» **WHAT NEEDS TO BE DONE**: Repeat exactly the lines below that lie between the line with "is_str (cell_at i r) = false ->" and the line with "assert (Hnumeric : (if", counting both of those lines as part of the answer.

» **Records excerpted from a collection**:
------------------------------------------------------------

(** X2.  [InputTypesNeedsRearrange] sets [need_rewrite] to false exactly
    when the input types are already in normal form: the list is its own
    stable partition, all non-resource types first and all [DT_RESOURCE]
    entries after them.  This covers the empty list and the lists without,
    or with only, resources. *)
Theorem need_rewrite_false_iff_partitioned (in_types : list DataType)
    (count0 : Z) (mapping0 : list Z) :
  need_rewrite (InputTypesNeedsRearrange in_types count0 mapping0) = false
  <-> in_types
      = filter (fun t => t <> DT_RESOURCE) in_types
        ++ filter (fun t => t = DT_RESOURCE) in_types.
Proof.
  rewrite partitioned_iff, <- (need_rewrite_iff in_types count0 mapping0).
  destruct (need_rewrite _); split; try done.
Qed.

Lemma partition_is_partitioned (l : list DataType) :
  let r := filter (fun t => t <> DT_RESOURCE) l
           ++ filter (fun t => t = DT_RESOURCE) l in
  r = filter (fun t => t <> DT_RESOURCE) r ++ filter (fun t => t = DT_RESOURCE) r.
Proof.
  intros r. apply partitioned_iff. intros (i & j & t & Hij & Hi & Hj & Ht).
  unfold r in Hi, Hj.
  set (A := filter (fun t => t <> DT_RESOURCE) l) in *.
  set (B := filter (fun t => t = DT_RESOURCE) l) in *.
  assert (length A <= i)%nat as HA.
  { destruct (decide (length A <= i)%nat); [done|].
    rewrite lookup_app_l in Hi by lia.
    apply list_elem_of_lookup_2, list_elem_of_filter in Hi as [? _]. done. }
  rewrite lookup_app_r in Hj by lia.
  apply list_elem_of_lookup_2, list_elem_of_filter in Hj as [? _]. done.
Qed.

Lemma ShuffleInputDataTypeAttribute_partition (types : list DataType) (junk : Z) :
  let out := InputTypesNeedsRearrange types junk [] in
  need_rewrite out = true ->
  ShuffleInputDataTypeAttribute types (index_mapping out)
  = Ok (filter (fun t => t <> DT_RESOURCE) types
        ++ filter (fun t => t = DT_RESOURCE) types).
Proof.
  intros out Hneed.
  destruct (ShuffleInputDataTypeAttribute_Ok types junk Hneed) as [r Hr].
  fold out in Hr. rewrite Hr. f_equal.
  pose proof (InputTypesNeedsRearrange_true types junk [] Hneed) as Hout.
  fold out in Hout.
  assert (index_mapping out
          = assign_indices 0 (Z.of_nat (length types) - count_resources types) types)
    as Him by (by rewrite Hout).
  unfold ShuffleInputDataTypeAttribute in Hr.
  destruct (shuffle_input_loop_spec types (index_mapping out) 0 _ r Hr)
    as (Hlen & _ & _ & Hset).
  rewrite length_replicate, Him, length_assign_indices in Hlen.
  set (A := filter (fun t => t <> DT_RESOURCE) types).
  set (B := filter (fun t => t = DT_RESOURCE) types).
  assert (Z.of_nat (length A) = Z.of_nat (length types) - count_resources types)
    as HA by apply length_filter_non_resource.
  assert (Z.of_nat (length B) = count_resources types) as HB
    by (symmetry; apply count_resources_filter).
  (* both lists agree at the image of every position *)
  assert (forall (i : nat) (t : DataType) (k : Z),
            types !! i = Some t -> index_mapping out !! i = Some k ->
            0 <= k /\ r !! Z.to_nat k = Some t /\ (A ++ B) !! Z.to_nat k = Some t)
    as Hagree.
  { intros i t k Ht Hk.
    pose proof Hk as Hk'. rewrite Him in Hk'.
    pose proof (assign_indices_range types i t k Ht Hk') as Hrange.
    pose proof (count_resources_bounds types) as Hc.
    split; [destruct (is_resource t); lia|]. split.
    - apply (Hset i t k Ht Hk). intros i' Hi' Hk2.
      simpl in Hk2. rewrite Him in Hk2.
      pose proof (assign_indices_injective types 0
                    (Z.of_nat (length types) - count_resources types)
                    i i' k ltac:(lia) Hk' Hk2).
      lia.
    - rewrite (assign_indices_lookup _ _ _ _ _ Ht) in Hk'. injection Hk' as Hk'.
      pose proof (count_resources_filter (take i types)) as Hci.
      pose proof (length_filter_non_resource (take i types)) as Hni.
      assert (i < length types)%nat by (by eapply lookup_lt_Some).
      rewrite length_take, Nat.min_l in Hni by lia.
      destruct (is_resource t) eqn:Hres.
      + apply is_resource_true in Hres.
        rewrite lookup_app_r by lia.
        replace (Z.to_nat k - length A)%nat
          with (length (filter (fun t => t = DT_RESOURCE) (take i types))) by lia.
        by apply filter_lookup_rank.
      + apply is_resource_false in Hres.
        rewrite lookup_app_l by lia.
        replace (Z.to_nat k)
          with (length (filter (fun t => t <> DT_RESOURCE) (take i types))) by lia.
        by apply filter_lookup_rank. }
  apply list_eq_same_length with (length types); [|done|].
  { rewrite length_app. lia. }
  intros p x y Hp Hx Hy.
  pose proof (assign_indices_Permutation types) as Hperm.
  assert (Z.of_nat p ∈ seqZ 0 (Z.of_nat (length types))) as Hin
    by (apply elem_of_seqZ; lia).
  rewrite <- Hperm, <- Him in Hin.
  apply list_elem_of_lookup in Hin as [i Hi].
  assert (is_Some (types !! i)) as [t Ht].
  { apply lookup_lt_is_Some. apply lookup_lt_Some in Hi.
    by rewrite Him, length_assign_indices in Hi. }
  destruct (Hagree i t _ Ht Hi) as (_ & H1 & H2).
  rewrite Nat2Z.id in H1, H2. congruence.
Qed.

(** X3.  When [InputTypesNeedsRearrange] asks for a rewrite,
    [ShuffleInputDataTypeAttribute] applied to its [index_mapping] returns
    the stable partition of the input types: the non-resource types in their
    original order, then the [DT_RESOURCE] entries.  The result is a
    permutation of the input, and [InputTypesNeedsRearrange] asks for no
    further rewrite on it. *)
Theorem shuffled_input_types_are_partitioned (in_types : list DataType)
    (junk : Z) :
  let out := InputTypesNeedsRearrange in_types junk [] in
  need_rewrite out = true ->
  ShuffleInputDataTypeAttribute in_types (index_mapping out)
  = Ok (filter (fun t => t <> DT_RESOURCE) in_types
        ++ filter (fun t => t = DT_RESOURCE) in_types)
  /\ forall (r : list DataType) (count0 : Z) (mapping0 : list Z),
       ShuffleInputDataTypeAttribute in_types (index_mapping out) = Ok r ->
       r ≡ₚ in_types
       /\ need_rewrite (InputTypesNeedsRearrange r count0 mapping0) = false.
Proof.
  intros out Hneed.
  pose proof (ShuffleInputDataTypeAttribute_partition in_types junk Hneed) as Hr.
  fold out in Hr. split; [done|].
  intros r count0 mapping0 Hr'. rewrite Hr in Hr'. injection Hr' as <-. split.
  - clear. induction in_types as [|t l IH]; [done|].
    destruct (decide (t = DT_RESOURCE)) as [Ht|Ht].
    + rewrite filter_cons_False by (by intros []).
      rewrite filter_cons_True by done.
      by rewrite <- Permutation_middle, IH.
    + rewrite filter_cons_True by done.
      rewrite filter_cons_False by done. simpl. by rewrite IH.
  - pose proof (partition_is_partitioned in_types) as Hp. cbv zeta in Hp.
    apply partitioned_iff in Hp.
    match goal with |- ?b = false => destruct b eqn:E; [|done] end.
    apply need_rewrite_iff in E. by destruct Hp.
Qed.

Lemma shuffled_input_types_are_partitioned_witness :
  ShuffleInputDataTypeAttribute [DT_RESOURCE; DT_FLOAT; DT_RESOURCE; DT_INT32]
    (index_mapping
       (InputTypesNeedsRearrange [DT_RESOURCE; DT_FLOAT; DT_RESOURCE; DT_INT32] 0 []))
  = Ok [DT_FLOAT; DT_INT32; DT_RESOURCE; DT_RESOURCE].
Proof.
  exact (proj1 (shuffled_input_types_are_partitioned
                  [DT_RESOURCE; DT_FLOAT; DT_RESOURCE; DT_INT32] 0 eq_refl)).
Defined.

End PartitionedTypes.

(** ** The retval maps of a call *)

Section RetvalMapFacts.
Import GraphStore IndexMapping Rewriter Retvals.
Local Open Scope Z_scope.

Lemma bind_Ok_inv {St A B} (m : M St A) (k : A -> M St B) (s s' : St) (b : B) :
  bind m k s = (Ok b, s') ->
  exists a s1, m s = (Ok a, s1) /\ k a s1 = (Ok b, s').
Proof.
  unfold bind. destruct (m s) as [[a| | |] s1]; try done. by exists a, s1.
Qed.

Lemma for_each_indexed_cons_inv {St A} (i : Z) (a : A) (l : list A)
    (body : Z -> A -> M St unit) (s s' : St) :
  for_each_indexed i (a :: l) body s = (Ok tt, s') ->
  exists s1, body i a s = (Ok tt, s1)
             /\ for_each_indexed (i + 1) l body s1 = (Ok tt, s').
Proof.
  simpl. intros Hb. apply bind_Ok_inv in Hb as ([] & s1 & H1 & H2).
  by exists s1.
Qed.

Lemma non_resources_before_app (g : Graph) (seen rest : list nat) (j : nat) :
  (j <= length seen)%nat ->
  non_resources_before g (seen ++ rest) j = non_resources_before g seen j.
Proof.
  intros Hj. unfold non_resources_before. by rewrite take_app_le.
Qed.
Lemma positions_none (labels cols : list string) (start : nat) :
  filter (fun l => existsb (String.eqb l) cols) labels = [] ->
  positions_from start labels cols = [].
Proof.
  intro Hnone. revert start. induction cols as [| c cols IH]; intro start; [reflexivity |].
  simpl.
  assert (Hc : existsb (String.eqb c) labels = false).
  { destruct (existsb (String.eqb c) labels) eqn:E; [| reflexivity].
    apply existsb_exists in E. destruct E as [l [Hl El]].
    apply String.eqb_eq in El. subst l.
    assert (Hin : In c (filter (fun l => existsb (String.eqb l) (c :: cols)) labels)).
    { apply filter_In. split; [exact Hl |]. simpl. rewrite String.eqb_refl. reflexivity. }
    rewrite Hnone in Hin. contradiction. }
  rewrite Hc. apply IH.
  destruct (filter (fun l => existsb (String.eqb l) cols) labels) as [| l ls] eqn:E;
    [reflexivity |].
  exfalso.
  assert (Hin : In l (filter (fun l => existsb (String.eqb l) cols) labels))
    by (rewrite E; left; reflexivity).
  apply filter_In in Hin. destruct Hin as [Hl Hex].
  assert (Hin' : In l (filter (fun l => existsb (String.eqb l) (c :: cols)) labels)).
  { apply filter_In. split; [exact Hl |]. simpl. rewrite Hex. apply orb_true_r. }
  rewrite Hnone in Hin'. contradiction.
Qed.

Lemma count_occ_absent (c : string) (df : DataFrame) :
  in_columns c df = false -> count_occ string_dec (columns df) c = O.
Proof.
  unfold in_columns. intro H. apply count_occ_not_In. intro Hin.
  apply in_columns_self in Hin. congruence.
Qed.

Section Normalizer.

Variable parse_number : string -> option Z.

Lemma to_numeric_not_str (c : cell) : is_str (DataLoader.to_numeric parse_number c) = false.
Proof.
  destruct c as [z | s |]; simpl; try reflexivity.
  destruct (parse_number s); reflexivity.
Qed.

Lemma to_numeric_fixed (c : cell) :
  is_str c = false -> DataLoader.to_numeric parse_number c = c.
Proof.
  destruct c; simpl; [reflexivity | discriminate | reflexivity].
Qed.

Lemma update_at_fixed (i : nat) (r : row) :
  is_str (cell_at i r) = false ->
  update_at i (DataLoader.to_numeric parse_number) r = r.
Proof.
  revert i. induction r as [| c r IH]; intros [| i] H; simpl in *; try reflexivity.
  - rewrite to_numeric_fixed by exact H. reflexivity.
  - rewrite IH by exact H. reflexivity.
Qed.

Lemma update_at_cell (i : nat) (r : row) :
  is_str (cell_at i (update_at i (DataLoader.to_numeric parse_number) r)) = false.
Proof.
  revert i. induction r as [| c r IH]; intros [| i]; simpl; try reflexivity.
  - apply to_numeric_not_str.
  - apply IH.
Qed.

(** A table that the normalizer leaves alone. *)
Lemma canonical_is_fixed (df : DataFrame) :
  canonical df = true -> DataLoader._clean_crime_data parse_number df = Ok df.
Proof.
  unfold canonical. intro H.
  apply andb_prop in H. destruct H as [H Hrows].
  apply andb_prop in H. destruct H as [H Hnum].
  apply andb_prop in H. destruct H as [Hlabels Hcount].
  rewrite forallb_forall in Hlabels.
  unfold DataLoader._clean_crime_data.
  assert (Hren : rename_columns
                   (filter (fun kv => in_columns (fst kv) df) DataLoader.column_mapping) df
                 = df).
  { destruct df as [cols rs].
    pose proof (rename_present_columns (mkDF cols rs)) as Hc.
    unfold rename_columns in *. simpl in *. f_equal.
    rewrite Hc. rewrite <- (map_id cols) at 2. apply map_ext_in.
    intros c Hin. apply String.eqb_eq, Hlabels, Hin. }
  rewrite Hren.
  assert (Hnumeric : (if in_columns "annee" df
                      then DataLoader.annee_to_numeric parse_number df else Ok df) = Ok df).
  { destruct (in_columns "annee" df) eqn:Hy; [| reflexivity].
    unfold DataLoader.annee_to_numeric.
    apply Nat.leb_le in Hcount.
    destruct (1 <? count_occ string_dec (columns df) "annee")%nat eqn:Hc;
      [apply Nat.ltb_lt in Hc; lia |].
    destruct (index_of "annee" (columns df)) as [i |] eqn:Ei.
    - destruct df as [cols rs]. simpl in *. f_equal. f_equal.
      rewrite <- (map_id rs) at 2. apply map_ext_in. intros r Hr.
      apply update_at_fixed.
      rewrite forallb_forall in Hnum. specialize (Hnum r Hr).
      apply negb_true_iff in Hnum. exact Hnum.
    - apply index_of_absent in Ei. congruence. }
  rewrite Hnumeric. cbn [rbind]. f_equal.
  destruct (filter (fun col => in_columns col df) ["code_dept"; "annee"; "classe"])
    as [| c0 crit] eqn:Ecrit; [reflexivity |].
  rewrite <- Ecrit. unfold dropna, select.
  pose proof (positions_restricted (fun col => in_columns col df)
                ["code_dept"; "annee"; "classe"] (columns df) 0
                (fun c Hc => in_columns_self c _ Hc)) as Hpos.
  cbv beta in Hpos. rewrite Hpos.
  rewrite filter_all by exact Hrows. destruct df; reflexivity.
Qed.

(** What the normalizer returns is canonical. *)
Lemma cleaned_is_canonical (df df' : DataFrame) :
  DataLoader._clean_crime_data parse_number df = Ok df' -> canonical df' = true.
Proof.
  unfold DataLoader._clean_crime_data.
  pose proof (rename_present_columns df) as Hcols1.
  remember (rename_columns
              (filter (fun kv => in_columns (fst kv) df) DataLoader.column_mapping) df)
    as df1 eqn:Edf1.
  clear Edf1. intro E. apply rbind_ok in E. destruct E as [df2 [E2 E]]. apply Ok_inj in E.
  assert (H2 : columns df2 = columns df1
               /\ (count_occ string_dec (columns df2) "annee" <= 1)%nat
               /\ forall i, index_of "annee" (columns df2) = Some i ->
                            forall r, In r (rows df2) -> is_str (cell_at i r) = false).
  { destruct (in_columns "annee" df1) eqn:Hy.
    - unfold DataLoader.annee_to_numeric in E2.
      destruct (1 <? count_occ string_dec (columns df1) "annee")%nat eqn:Hc;
        [discriminate E2 |].
      apply Nat.ltb_ge in Hc.
      destruct (index_of "annee" (columns df1)) as [i |] eqn:Ei; [| discriminate E2].
      apply Ok_inj in E2. subst df2. cbn [columns rows]. repeat split.
      + exact Hc.
      + intros j Ej r Hr. rewrite Ei in Ej. inversion Ej. subst j.
        apply in_map_iff in Hr. destruct Hr as [r0 [<- _]]. apply update_at_cell.
    - apply Ok_inj in E2. subst df2. repeat split.
      + rewrite count_occ_absent by exact Hy. lia.
      + intros i Ei. apply index_of_absent in Hy. congruence. }
  destruct H2 as [Hcols2 [Hcount Hnum]].
  set (crit := filter (fun col => in_columns col df2) ["code_dept"; "annee"; "classe"]) in *.
  assert (Hcols : columns df' = columns df2).
  { subst df'. destruct crit; reflexivity. }
  assert (Hsub : forall r, In r (rows df') -> In r (rows df2)).
  { subst df'. destruct crit; [auto |].
    unfold dropna, select. simpl. intros r Hr. apply filter_In in Hr. tauto. }
  unfold canonical. rewrite Hcols.
  apply andb_true_intro. split; [apply andb_true_intro; split;
                                 [apply andb_true_intro; split |] |].
  - rewrite forallb_forall. intros c Hc. apply String.eqb_eq.
    rewrite Hcols2, Hcols1 in Hc. apply in_map_iff in Hc. destruct Hc as [c0 [<- _]].
    apply rename_label_idempotent.
  - apply Nat.leb_le. exact Hcount.
  - destruct (index_of "annee" (columns df2)) as [i |] eqn:Ei; [| reflexivity].
    rewrite forallb_forall. intros r Hr. rewrite (Hnum i eq_refl r); [reflexivity |].
    apply Hsub, Hr.
  - rewrite forallb_forall. intros r Hr.
    destruct crit as [| c0 crit'] eqn:Ecrit.
    + unfold crit in Ecrit. unfold in_columns in Ecrit.
      rewrite (positions_none _ _ _ Ecrit). reflexivity.
    + subst df'. unfold dropna, select in Hr. simpl in Hr.
      apply filter_In in Hr. destruct Hr as [_ Hr].
      rewrite <- Ecrit in Hr. unfold crit in Hr.
      pose proof (positions_restricted (fun col => in_columns col df2)
                    ["code_dept"; "annee"; "classe"] (columns df2) 0
                    (fun c Hc => in_columns_self c _ Hc)) as Hpos.
      cbv beta in Hpos. rewrite Hpos in Hr. exact Hr.
Qed.

End Normalizer.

------------------------------------------------------------

» **RESPONSE TO THIS EXERCISE**:
  is_str (cell_at i r) = false ->
  update_at i (DataLoader.to_numeric parse_number) r = r.
Proof.
  revert i. induction r as [| c r IH]; intros [| i] H; simpl in *; try reflexivity.
  - rewrite to_numeric_fixed by exact H. reflexivity.
  - rewrite IH by exact H. reflexivity.
Qed.

Lemma update_at_cell (i : nat) (r : row) :
  is_str (cell_at i (update_at i (DataLoader.to_numeric parse_number) r)) = false.
Proof.
  revert i. induction r as [| c r IH]; intros [| i]; simpl; try reflexivity.
  - apply to_numeric_not_str.
  - apply IH.
Qed.

(** A table that the normalizer leaves alone. *)
Lemma canonical_is_fixed (df : DataFrame) :
  canonical df = true -> DataLoader._clean_crime_data parse_number df = Ok df.
Proof.
  unfold canonical. intro H.
  apply andb_prop in H. destruct H as [H Hrows].
  apply andb_prop in H. destruct H as [H Hnum].
  apply andb_prop in H. destruct H as [Hlabels Hcount].
  rewrite forallb_forall in Hlabels.
  unfold DataLoader._clean_crime_data.
  assert (Hren : rename_columns
                   (filter (fun kv => in_columns (fst kv) df) DataLoader.column_mapping) df
                 = df).
  { destruct df as [cols rs].
    pose proof (rename_present_columns (mkDF cols rs)) as Hc.
    unfold rename_columns in *. simpl in *. f_equal.
    rewrite Hc. rewrite <- (map_id cols) at 2. apply map_ext_in.
    intros c Hin. apply String.eqb_eq, Hlabels, Hin. }
  rewrite Hren.
  assert (Hnumeric : (if in_columns "annee" df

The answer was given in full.